Olhei na direção do labirinto verde e vi Francis e Dorothy. Ah, eram eles transando na praça. Eu ri de mim mesma. Não bastasse a família patética que eu tinha, agora meu melhor amigo estava namorando a mulher que eu mais odiava na vida. Ele dizia que não era namoro, mas nunca vi ele ficar tantas vezes repetidamente com a mesma mulher.

Quando vi, os dois estavam na minha frente. Sim, Dorothy veria que eu chorei por não sei quanto tempo. E que estava de pijama na praça.

- O que houve, Vi? – Francis se abaixou ao meu lado.

- Nada, Francis. Está tudo bem. – limpei as lágrimas, tentando fingir que não chorei.

Ele passou a mão nos meus olhos:

- Fale, por favor...

- Não. – fui veemente.

Ele achava que eu falaria sobre o que me incomodava na frente de Dothy? Estava ficando louco também?

- Não vê que ela está fazendo isso para chamar sua atenção, Francis?

Eu olhei para ela, ao mesmo tempo que Francis também a encarou. Fiquei sem palavras. Eu costumava brigar e não levar desaforo para casa, quando não se tratava da minha mãe. Mas naquele momento eu estava tão abalada que não me importei com as palavras dela.

Levantei e perguntei:

- Querem ficar aqui, é isso?

- Não... – Francis disse. – Estávamos perto do labirinto... Daí vi você e...

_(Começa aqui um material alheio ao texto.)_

Definition lower (a : ascii) : ascii :=
  if in_range 65 90 a then ascii_of_nat (nat_of_ascii a + 32) else a.

Fixpoint colon_pairs (s : string) : string :=
  match s with
  | String a (String b EmptyString) => String (lower a) (String (lower b) EmptyString)
  | String a (String b s') => String (lower a) (String (lower b) (String ":" (colon_pairs s')))
  | _ => s
  end.

Definition norm_mac_hex12 (s : string) : option string :=
  if all_chars is_hex s && Nat.eqb (String.length s) 12 then Some (colon_pairs s) else None.

(** ** State of a plugin call

    [configure] receives the raw config by reference and every step
    mutates it in place, so what a step has written stays written when a
    later statement raises: a computation returns its outcome together
    with the state it leaves behind. *)

Record state : Type := State { raw_config : gmap string value; log : list log_entry }.

Definition M (A : Type) : Type := state -> outcome A * state.

Definition ret {A : Type} (a : A) : M A := fun st => (Return a, st).

Definition raise {A : Type} (e : exn) : M A := fun st => (Raise e, st).

Definition bind {A B : Type} (m : M A) (f : A -> M B) : M B :=
  fun st =>
    match m st with
    | (Return a, st') => f a st'
    | (Raise e, st') => (Raise e, st')
    end.

Declare Scope py_scope.
Delimit Scope py_scope with py.
Notation "x <- c ;; k" := (bind c (fun x => k))
  (at level 100, c at next level, right associativity) : py_scope.
Notation "c ;; k" := (bind c (fun _ => k))
  (at level 100, right associativity) : py_scope.

Definition lift {A : Type} (o : outcome A) : M A := fun st => (o, st).

(** [logger.info(...)], [logger.warning(...)], [logger.error(...)] *)
Definition logger (lv : level) (msg : value) (args : list value) : M unit :=
  fun st => (Return tt, State (raw_config st) (log st ++ [Log lv msg args])).

(** [raw_config.get(k)] as an option, [k in raw_config] being [is_Some]. *)
Definition rc_lookup (k : string) : M (option value) :=
  fun st => (Return (raw_config st !! k), st).

(** [raw_config.get(k)] *)
Definition rc_get (k : string) : M value :=
  fun st => (Return (default VNone (raw_config st !! k)), st).

(** [raw_config[k]] *)
Definition rc_item (k : string) : M value :=
  fun st =>
    match raw_config st !! k with
    | Some v => (Return v, st)
    | None => (Raise (KeyError (VStr k)), st)
    end.

(** [raw_config[k] = v] *)
Definition rc_set (k : string) (v : value) : M unit :=
  fun st => (Return tt, State (<[k := v]> (raw_config st)) (log st)).

(** [T[v]] *)
Definition table_item {A : Type} (T : list (string * A)) (v : value) : outcome A :=
  match table_find T v with
  | Return (Some a) => Return a
  | Return None => Raise (KeyError v)
  | Raise e => Raise e
  end.

(** [d[k] = v] on a nested dictionary: the binding of [k] is replaced
    where it stands, a new key goes to the end. *)
Fixpoint assoc_set (k : string) (v : value) (d : list (string * value)) : list (string * value) :=
  match d with
  | [] => [(k, v)]
  | (k', v') :: d' => if String.eqb k' k then (k', v) :: d' else (k', v') :: assoc_set k v d'
  end.

(** [s.split(sep)] for a one-character separator. *)
Fixpoint split_on (sep : ascii) (s : string) : list string :=
  match s with
  | EmptyString => [EmptyString]
  | String a s' =>
      if Ascii.eqb a sep then EmptyString :: split_on sep s'
      else match split_on sep s' with
           | p :: ps => String a p :: ps
           | [] => [String a EmptyString]
           end
  end.

(** ** BaseGrandstreamPlugin: checks and enrichment steps *)

Open Scope py_scope.

Definition _check_config : M unit :=
  port <- rc_lookup "http_port" ;;
  match port with
  | Some _ => ret tt
  | None => raise (RawConfigError "only support configuration via HTTP")
  end.

Definition _check_device (device : gmap string value) : M unit :=
  match device !! "mac" with
  | Some _ => ret tt
  | None => raise (Exception_ "MAC address needed for device configuration")
  end.

(** The loop of [_check_lines_password] over the lines in iteration
    order: the lines as the loop leaves them, and the exception that
    stopped it, if any.  A line that is not a dictionary cannot be
    indexed by a string ([TypeError]). *)
Fixpoint check_lines (ls : list (string * value)) : list (string * value) * option exn :=
  match ls with
  | [] => ([], None)
  | (k, line) :: ls' =>
      match line with
      | VDict d =>
          match assoc "password" d with
          | Some p =>
              let line' :=
                if eq_str p "autoprov" then VDict (assoc_set "password" (VStr "") d)
                else line in
              let '(r, e) := check_lines ls' in ((k, line') :: r, e)
          | None => ((k, line) :: ls', Some (KeyError (VStr "password")))
          end
      | _ => ((k, line) :: ls', Some TypeError)
      end
  end.

Definition _check_lines_password : M unit :=
  sip_lines <- rc_item "sip_lines" ;;
  match sip_lines with
  | VDict ls =>
      let '(ls', e) := check_lines ls in
      rc_set "sip_lines" (VDict ls') ;;
      match e with
      | Some e => raise e
      | None => ret tt
      end
  | _ => raise AttributeError
  end.

Definition _add_timezone : M unit :=
  tz <- rc_lookup "timezone" ;;
  known <- match tz with
           | Some v => lift (table_find TZ_NAME v)
           | None => ret None
           end ;;
  match known with
  | Some name => rc_set "XX_timezone" (VStr name)
  | None =>
      paris <- lift (table_item TZ_NAME (VStr "Europe/Paris")) ;;
      rc_set "timezone" (VStr paris)
  end.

- Ficou com peninha. – ela ironizou. – Você ainda usa de golpes baixos para manipular Francis, como sua mãe faz com você? Ele não é mais criança. Ele cresceu. E escolheu viver a vida dele. E sem você, Virgínia.

Isso já era demais para eu aturar. Fui direto nela, tentando estapeá-la, mas Francis me conteve.

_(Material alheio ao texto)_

(** * FinScope: the workflow session logic of the React front end

    A shallow embedding of the session-affecting code of the FinScope
    front end: the [WorkflowProvider] context (WorkflowContext.jsx), the
    start-up effect of App.jsx, the SEC search page (SECSearchPage.jsx),
    the analysis page (AnalysisPage.jsx), the upload page (UploadPage.jsx)
    and the history list of the landing page (LandingPage.jsx).

    Modelling conventions.
    - React state is a record; a state setter is an operation ([op]) that a
      handler emits.  A handler is a function of the state it was rendered
      with (its closure) and of the outcomes of the gateway calls it awaits,
      and returns the operations it performs, in program order.  [run]
      applies them to the current state.
    - [localStorage] is a finite map from keys to strings.
    - A [fetch] is an operation recorded in the log; what the gateway
      answers is an input of the handler ([HttpResult]).
    - A JavaScript string is modelled by [string], each character being
      one UTF-16 code unit in the range 0-255; [trim] and [toLowerCase]
      are those of the platform on such strings.  Strings with other code
      units are outside the model.  The empty string stands for every
      falsy string-valued field ([undefined], [null], ['']).
    - A Number that holds an integer is modelled by that integer;
      [JS.Number_toString] is [String] on it: the shortest decimal that
      denotes the Number, in exponent notation from 10^21 on.  An integer
      that no Number holds stands for the nearest Number.
    - [JSON.parse] and [JSON.stringify] are the platform's; the persistence
      code is parametric in them (class [JSON]).  So is the history list
      in [Date.prototype.getTime].
    - The handlers of the second half read more of the pages' state;
      [XWorld] adds it to [World] and [xop] its operations to [op].  The
      landing page shares no state with the others and is modelled by
      functions on its own state. *)

From Stdlib Require Import ZArith Ascii String List Sorted Lia.
From stdpp Require Import base tactics option list gmap strings pretty.
(** [v.lower() != "false"]: only a [str] has [lower]. *)
Definition not_false (v : value) : result bool :=
  match v with
  | PyStr s => Ok (negb (String.eqb (PyStr.lower s) "false"))
  | _ => Raise AttributeError
  end.

(** [get_magento_client] on the dict [env_vars] that
    [common.get_required_env_vars] returned (client.py:15-25). *)
Definition get_magento_client (env_vars : dict) : result MagentoOAuthClient :=
  let env := PyDict env_vars in
  and_then (getitem env "MAGENTO_BASE_URL") (fun base_url =>
  and_then (getitem env "MAGENTO_CONSUMER_KEY") (fun consumer_key =>
  and_then (getitem env "MAGENTO_CONSUMER_SECRET") (fun consumer_secret =>
  and_then (getitem env "MAGENTO_ACCESS_TOKEN") (fun access_token =>
  and_then (getitem env "MAGENTO_ACCESS_TOKEN_SECRET")
    (fun access_token_secret =>
  and_then (getitem env "MAGENTO_VERIFY_SSL") (fun flag =>
  and_then (not_false flag) (fun verify_ssl =>
  Ok (mkClient base_url consumer_key consumer_secret access_token
        access_token_secret verify_ssl)))))))).

End Magento.

(** ** More instances on which the definitions run *)

Definition plain_serializer : Serializer :=
  {| json_dumps := fun _ => "<json>" |}.

(** The chunk that reports the interrupt of [delete_product(sku="ABC")]. *)
Definition interrupt_chunk : Chunk :=
  ChunkItem (ItemDict (mkStreamDict (Some [delete_product_interrupt]))).

Definition message_chunk (m : Message) : Chunk :=
  ChunkTuple [ItemMessage m; ItemDict (mkStreamDict None)].

(** A toolbox whose model asks once for ViewProduct and then answers. *)
Definition asking_toolbox : Agent.Toolbox :=
  {| Agent.toolbox_builtins := plain_builtins;
     Agent.Db := nat;
     Agent.json_loads := fun _ => Ok (PyDict [("product_id", PyInt 1)]);
     Agent.view_product_tool_func :=
       fun _ n => (Ok "Product: Mug, Price: 5, Stock: 3", S n);
     Agent.add_to_cart_tool_func := fun _ n => (Ok "Added", S n);
     Agent.place_order_tool_func := fun _ n => (Ok "Order placed!", S n);
     Agent.llm_ainvoke :=
       fun messages n =>
         match n with
         | O => (Ok (function_call_message "ViewProduct"), n)
         | S _ => (Ok (ai "  " IsNone), n)
         end;
     Agent.recursion_limit := 25 |}.

(** A workflow that raises [e] on every turn. *)
Definition failing_workflow (e : exn) : Workflow :=
  {| workflow_builtins := plain_builtins;
     World := nat;
     run_workflow := fun _ _ w => (Raise e, S w);
     run_workflow_command := fun _ _ _ w => (Raise e, S w) |}.

Definition delete_request : ChatRequest :=
  mkRequest (Some "s1") "delete product ABC".

(** A result without interruption, and one with an empty interrupt list. *)
Definition plain_result : WorkflowResult :=
  mkResult (Some [human "stock of SKU123?";
                  ai "Stock level for SKU123 is 42" (Val "stock_agent")])
    None.

Definition empty_interrupt_result : WorkflowResult :=
  mkResult (Some []) (Some (InterruptList [])).

(** An interrupt whose value names no action. *)
Definition bare_interrupt : Interrupt.t :=
  Interrupt.mk (PyList [PyDict [("description", PyStr "Approve?")]]) Absent.

(** ** Tool-call intents that carry their name as an attribute *)



(** [name] equals one of the three names the loop of [call_tools] tests. *)
Definition names_bound_tool (name : value) : bool :=
  eq_str name "ViewProduct" || eq_str name "AddToCart"
  || eq_str name "PlaceOrder".




(** * Theorems *)

(** ** Scanning a transcript from its end *)

Lemma find_app_skip {A : Type} (p : A -> bool) (l r : list A) :
  Forall (fun x => p x = false) l -> find p (l ++ r) = find p r.
Proof.
  induction 1 as [|x l Hx _ IH]; simpl; [reflexivity|].
  now rewrite Hx.
Qed.

Lemma find_none_Forall {A : Type} (p : A -> bool) (l : list A) :
  Forall (fun x => p x = false) l -> find p l = None.
Proof.
  intros H. rewrite <- (app_nil_r l). now rewrite find_app_skip.
Qed.

Lemma find_raising_none {A : Type} (cond : A -> result bool) (l : list A) :
  (forall x, In x l -> cond x = Ok false) -> find_raising cond l = Ok None.
Proof.
  induction l as [|x l IH]; intros H; simpl; [reflexivity|].
  rewrite (H x (or_introl eq_refl)).
  apply IH. intros y Hy. apply H. now right.
Qed.

Lemma find_raising_returns {A : Type} (cond : A -> result bool) (l : list A) :
  (forall x, In x l -> exists b, cond x = Ok b) ->
  exists o, find_raising cond l = Ok o.
Proof.
  induction l as [|x l IH]; intros H; simpl; [now exists None|].
  destruct (H x (or_introl eq_refl)) as [[|] ->].
  - now exists (Some x).
  - apply IH. intros y Hy. apply H. now right.
Qed.

Lemma find_rev_most_recent (p : Message -> bool) ms m :
  most_recent p ms m -> find p (rev ms) = Some m.
Proof.
  intros (pre & post & -> & Hm & Hpost).
  rewrite rev_app_distr. simpl. rewrite <- app_assoc. simpl.
  rewrite find_app_skip by now apply Forall_rev.
  simpl. now rewrite Hm.
Qed.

Ela riu ironicamente e balançou a cabeça:

- Vamos, Francis. Você me prometeu um bom sorvete... Adoro leite...

- E bolas? E lamber? – perguntei, sem pensar antes de falar, de tão furiosa que estava.

- Quem não? Francis me confessou que nunca fez sexo com você... E nem tem vontade. Tenho pena de você, por estar com ele há tanto tempo e não ter provado o que ele faz de melhor. Porque ele não quer...

Olhei para Francis, implorando para ele fazer algo antes que eu tivesse que virar as costas e ir embora, nunca mais olhando na cara dele.

- Dothy, vá embora por favor. – ele pediu.

- Como assim? – ela ficou surpresa com a atitude dele, arregalando os olhos.

- Eu disse para você ir embora. – ele repetiu.